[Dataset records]
BEGIN

(* ===== verification/BudgetSpec.v ===== *)
(** * BudgetSpec: the contract of a daily usage budget

    Both usage ledgers of the gateway ([internal/usagebudget] for agent tokens,
    [internal/speechbudget] for speech) promise the same thing: per day and
    subject, what is committed, what is uncertain and what is held by open
    reservations never exceeds the daily budget. This file states that promise
    as an abstract machine without any running totals, and the facts about
    running totals ([ledger_ok]) with which the two ledgers implement it. *)

From stdpp Require Import base gmap strings list.
From Stdlib Require Import ZArith Lia.
From Stdlib.Strings Require Import Byte.
From S2P Require Import Prelude GoBase.

Module BudgetSpec.

(** An open reservation: the account it is booked on, the amount, its expiry. *)
Record hold : Type := {
  h_key : string;
  h_amount : Z;
  h_expires : Time;
}.

(** ** The abstract machine

    A state says how much each account has committed and how much is uncertain,
    and which reservations are open. The amount held on an account is the sum
    over its open reservations. *)

Record spec_state : Type := {
  s_committed : string → Z;
  s_uncertain : string → Z;
  s_holds : gmap bytes hold;
}.

Definition held (k : string) (holds : gmap bytes hold) : Z :=
  map_sum (λ _ h, if bool_decide (h_key h = k) then h_amount h else 0) holds.

Definition exposure (S : spec_state) (k : string) : Z :=
  s_committed S k + s_uncertain S k + held k (s_holds S).

Definition spec_init : spec_state :=
  {| s_committed := λ _, 0; s_uncertain := λ _, 0; s_holds := ∅ |}.

(** What can happen to a reservation. *)
Inductive event : Type :=
| Reserved (id : bytes) (h : hold)
| Settled (id : bytes) (cost : Z)
| Forfeited (id : bytes)
| Released (id : bytes).

(** [booked S S' k c u]: account [k] gains [c] committed and [u] uncertain, and no
    other account changes. *)
Definition booked (S S' : spec_state) (k : string) (c u : Z) : Prop :=
  ∀ k', s_committed S' k' = s_committed S k' + (if bool_decide (k' = k) then c else 0) ∧
        s_uncertain S' k' = s_uncertain S k' + (if bool_decide (k' = k) then u else 0).

Inductive spec_step (limit : Z) : spec_state → event → spec_state → Prop :=
| spec_reserve S S' id h :
    s_holds S !! id = None → 1 ≤ h_amount h →
    exposure S (h_key h) + h_amount h ≤ limit →
    booked S S' (h_key h) 0 0 → s_holds S' = <[id:=h]> (s_holds S) →
    spec_step limit S (Reserved id h) S'
| spec_settle S S' id h cost :
    s_holds S !! id = Some h → 0 ≤ cost ≤ h_amount h →
    booked S S' (h_key h) cost 0 → s_holds S' = delete id (s_holds S) →
    spec_step limit S (Settled id cost) S'
| spec_forfeit S S' id h :
    s_holds S !! id = Some h →
    booked S S' (h_key h) 0 (h_amount h) → s_holds S' = delete id (s_holds S) →
    spec_step limit S (Forfeited id) S'
| spec_release S S' id h :
    s_holds S !! id = Some h →
    booked S S' (h_key h) 0 0 → s_holds S' = delete id (s_holds S) →
    spec_step limit S (Released id) S'.

(** Abstract states that no observation of an account or reservation separates. *)
Definition spec_equiv (S S' : spec_state) : Prop :=
  s_holds S = s_holds S' ∧
  ∀ k, s_committed S k = s_committed S' k ∧ s_uncertain S k = s_uncertain S' k.

#[global] Instance spec_equiv_equivalence : Equivalence spec_equiv.
Proof.
  split.
  - by intros S.
  - intros S S' [Hh Hk]. split; [done|]. intros k. destruct (Hk k). done.
  - intros S1 S2 S3 [Hh Hk] [Hh' Hk']. split; [congruence|].
    intros k. destruct (Hk k), (Hk' k). split; congruence.
Qed.

#[global] Instance s_committed_proper : Proper (spec_equiv ==> eq ==> eq) s_committed.
Proof. intros S S' [_ Hk] k k' <-. apply Hk. Qed.

#[global] Instance s_uncertain_proper : Proper (spec_equiv ==> eq ==> eq) s_uncertain.
Proof. intros S S' [_ Hk] k k' <-. apply Hk. Qed.

#[global] Instance exposure_proper : Proper (spec_equiv ==> eq ==> eq) exposure.
Proof. intros S S' [Hh Hk] k k' <-. unfold exposure. rewrite Hh. destruct (Hk k). lia. Qed.

#[global] Instance booked_proper :
  Proper (spec_equiv ==> spec_equiv ==> eq ==> eq ==> eq ==> iff) booked.
Proof.
  intros S1 S1' [_ H1] S2 S2' [_ H2] k k' <- c c' <- u u' <-. unfold booked.
  split; intros Hb k'; destruct (H1 k') as [E1 E2], (H2 k') as [E3 E4], (Hb k') as [B1 B2];
    rewrite ?E1, ?E2, ?E3, ?E4 in *; by rewrite <- ?E1, <- ?E2, <- ?E3, <- ?E4 in *.
Qed.

#[global] Instance spec_step_proper limit :
  Proper (spec_equiv ==> eq ==> spec_equiv ==> iff) (spec_step limit).
Proof.
  assert (∀ S1 S1' e S2 S2', spec_equiv S1 S1' → spec_equiv S2 S2' →
    spec_step limit S1 e S2 → spec_step limit S1' e S2') as Himp.
  { intros S1 S1' e S2 S2' E1 E2 Hstep. pose proof E1 as [Hh1 _]. pose proof E2 as [Hh2 _].
    destruct Hstep; [eapply spec_reserve|eapply spec_settle|eapply spec_forfeit|eapply spec_release];
      rewrite <- ?E1, <- ?E2, <- ?Hh1, <- ?Hh2; eauto. }
  intros S1 S1' E1 e e' <- S2 S2' E2. split; apply Himp; done.
Qed.

(** Runs, up to that equivalence. *)
Inductive spec_run (limit : Z) : spec_state → list event → spec_state → Prop :=
| spec_run_nil S S' : spec_equiv S S' → spec_run limit S [] S'
| spec_run_cons S e S1 es S2 :
    spec_step limit S e S1 → spec_run limit S1 es S2 → spec_run limit S (e :: es) S2.

#[global] Instance spec_run_proper limit :
  Proper (spec_equiv ==> eq ==> spec_equiv ==> iff) (spec_run limit).
Proof.
  assert (∀ S1 S1' es S2 S2', spec_equiv S1 S1' → spec_equiv S2 S2' →
    spec_run limit S1 es S2 → spec_run limit S1' es S2') as Himp.
  { intros S1 S1' es S2 S2' E1 E2 Hrun. revert S1' E1.
    induction Hrun as [S S' E|S e S1 es S2 Hstep Hrun IH]; intros S1' E1.
    - constructor. by rewrite <- E1, E.
    - econstructor; [by rewrite <- E1|]. by apply IH. }
  intros S1 S1' E1 e e' <- S2 S2' E2. split; apply Himp; done.
Qed.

END

### To do
Each entry above needs to be duplicated exactly.

### Your solution
(* ===== verification/BudgetSpec.v ===== *)
(** * BudgetSpec: the contract of a daily usage budget

    Both usage ledgers of the gateway ([internal/usagebudget] for agent tokens,
    [internal/speechbudget] for speech) promise the same thing: per day and
    subject, what is committed, what is uncertain and what is held by open
    reservations never exceeds the daily budget. This file states that promise
    as an abstract machine without any running totals, and the facts about
    running totals ([ledger_ok]) with which the two ledgers implement it. *)

From stdpp Require Import base gmap strings list.
From Stdlib Require Import ZArith Lia.
From Stdlib.Strings Require Import Byte.
From S2P Require Import Prelude GoBase.

Module BudgetSpec.

(** An open reservation: the account it is booked on, the amount, its expiry. *)
Record hold : Type := {
  h_key : string;
  h_amount : Z;
  h_expires : Time;
}.

(** ** The abstract machine

    A state says how much each account has committed and how much is uncertain,
    and which reservations are open. The amount held on an account is the sum
    over its open reservations. *)

Record spec_state : Type := {
  s_committed : string → Z;
  s_uncertain : string → Z;
  s_holds : gmap bytes hold;
}.

Definition held (k : string) (holds : gmap bytes hold) : Z :=
  map_sum (λ _ h, if bool_decide (h_key h = k) then h_amount h else 0) holds.

Definition exposure (S : spec_state) (k : string) : Z :=
  s_committed S k + s_uncertain S k + held k (s_holds S).

Definition spec_init : spec_state :=
  {| s_committed := λ _, 0; s_uncertain := λ _, 0; s_holds := ∅ |}.

(** What can happen to a reservation. *)
Inductive event : Type :=
| Reserved (id : bytes) (h : hold)
| Settled (id : bytes) (cost : Z)
| Forfeited (id : bytes)
| Released (id : bytes).

(** [booked S S' k c u]: account [k] gains [c] committed and [u] uncertain, and no
    other account changes. *)
Definition booked (S S' : spec_state) (k : string) (c u : Z) : Prop :=
  ∀ k', s_committed S' k' = s_committed S k' + (if bool_decide (k' = k) then c else 0) ∧
        s_uncertain S' k' = s_uncertain S k' + (if bool_decide (k' = k) then u else 0).

Inductive spec_step (limit : Z) : spec_state → event → spec_state → Prop :=
| spec_reserve S S' id h :
    s_holds S !! id = None → 1 ≤ h_amount h →
    exposure S (h_key h) + h_amount h ≤ limit →
    booked S S' (h_key h) 0 0 → s_holds S' = <[id:=h]> (s_holds S) →
    spec_step limit S (Reserved id h) S'
| spec_settle S S' id h cost :
    s_holds S !! id = Some h → 0 ≤ cost ≤ h_amount h →
    booked S S' (h_key h) cost 0 → s_holds S' = delete id (s_holds S) →
    spec_step limit S (Settled id cost) S'
| spec_forfeit S S' id h :
    s_holds S !! id = Some h →
    booked S S' (h_key h) 0 (h_amount h) → s_holds S' = delete id (s_holds S) →
    spec_step limit S (Forfeited id) S'
| spec_release S S' id h :
    s_holds S !! id = Some h →
    booked S S' (h_key h) 0 0 → s_holds S' = delete id (s_holds S) →
    spec_step limit S (Released id) S'.

(** Abstract states that no observation of an account or reservation separates. *)
Definition spec_equiv (S S' : spec_state) : Prop :=
  s_holds S = s_holds S' ∧
  ∀ k, s_committed S k = s_committed S' k ∧ s_uncertain S k = s_uncertain S' k.

#[global] Instance spec_equiv_equivalence : Equivalence spec_equiv.
Proof.
  split.
  - by intros S.
  - intros S S' [Hh Hk]. split; [done|]. intros k. destruct (Hk k). done.
  - intros S1 S2 S3 [Hh Hk] [Hh' Hk']. split; [congruence|].
    intros k. destruct (Hk k), (Hk' k). split; congruence.
Qed.

#[global] Instance s_committed_proper : Proper (spec_equiv ==> eq ==> eq) s_committed.
Proof. intros S S' [_ Hk] k k' <-. apply Hk. Qed.

#[global] Instance s_uncertain_proper : Proper (spec_equiv ==> eq ==> eq) s_uncertain.
Proof. intros S S' [_ Hk] k k' <-. apply Hk. Qed.

#[global] Instance exposure_proper : Proper (spec_equiv ==> eq ==> eq) exposure.
Proof. intros S S' [Hh Hk] k k' <-. unfold exposure. rewrite Hh. destruct (Hk k). lia. Qed.

#[global] Instance booked_proper :
  Proper (spec_equiv ==> spec_equiv ==> eq ==> eq ==> eq ==> iff) booked.
Proof.
  intros S1 S1' [_ H1] S2 S2' [_ H2] k k' <- c c' <- u u' <-. unfold booked.
  split; intros Hb k'; destruct (H1 k') as [E1 E2], (H2 k') as [E3 E4], (Hb k') as [B1 B2];
    rewrite ?E1, ?E2, ?E3, ?E4 in *; by rewrite <- ?E1, <- ?E2, <- ?E3, <- ?E4 in *.
Qed.

#[global] Instance spec_step_proper limit :
  Proper (spec_equiv ==> eq ==> spec_equiv ==> iff) (spec_step limit).
Proof.
  assert (∀ S1 S1' e S2 S2', spec_equiv S1 S1' → spec_equiv S2 S2' →
    spec_step limit S1 e S2 → spec_step limit S1' e S2') as Himp.
  { intros S1 S1' e S2 S2' E1 E2 Hstep. pose proof E1 as [Hh1 _]. pose proof E2 as [Hh2 _].
    destruct Hstep; [eapply spec_reserve|eapply spec_settle|eapply spec_forfeit|eapply spec_release];
      rewrite <- ?E1, <- ?E2, <- ?Hh1, <- ?Hh2; eauto. }
  intros S1 S1' E1 e e' <- S2 S2' E2. split; apply Himp; done.
Qed.

(** Runs, up to that equivalence. *)
Inductive spec_run (limit : Z) : spec_state → list event → spec_state → Prop :=
| spec_run_nil S S' : spec_equiv S S' → spec_run limit S [] S'
| spec_run_cons S e S1 es S2 :
    spec_step limit S e S1 → spec_run limit S1 es S2 → spec_run limit S (e :: es) S2.

#[global] Instance spec_run_proper limit :
  Proper (spec_equiv ==> eq ==> spec_equiv ==> iff) (spec_run limit).
Proof.
  assert (∀ S1 S1' es S2 S2', spec_equiv S1 S1' → spec_equiv S2 S2' →
    spec_run limit S1 es S2 → spec_run limit S1' es S2') as Himp.
  { intros S1 S1' es S2 S2' E1 E2 Hrun. revert S1' E1.
    induction Hrun as [S S' E|S e S1 es S2 Hstep Hrun IH]; intros S1' E1.
    - constructor. by rewrite <- E1, E.
    - econstructor; [by rewrite <- E1|]. by apply IH. }
  intros S1 S1' E1 e e' <- S2 S2' E2. split; apply Himp; done.
Qed.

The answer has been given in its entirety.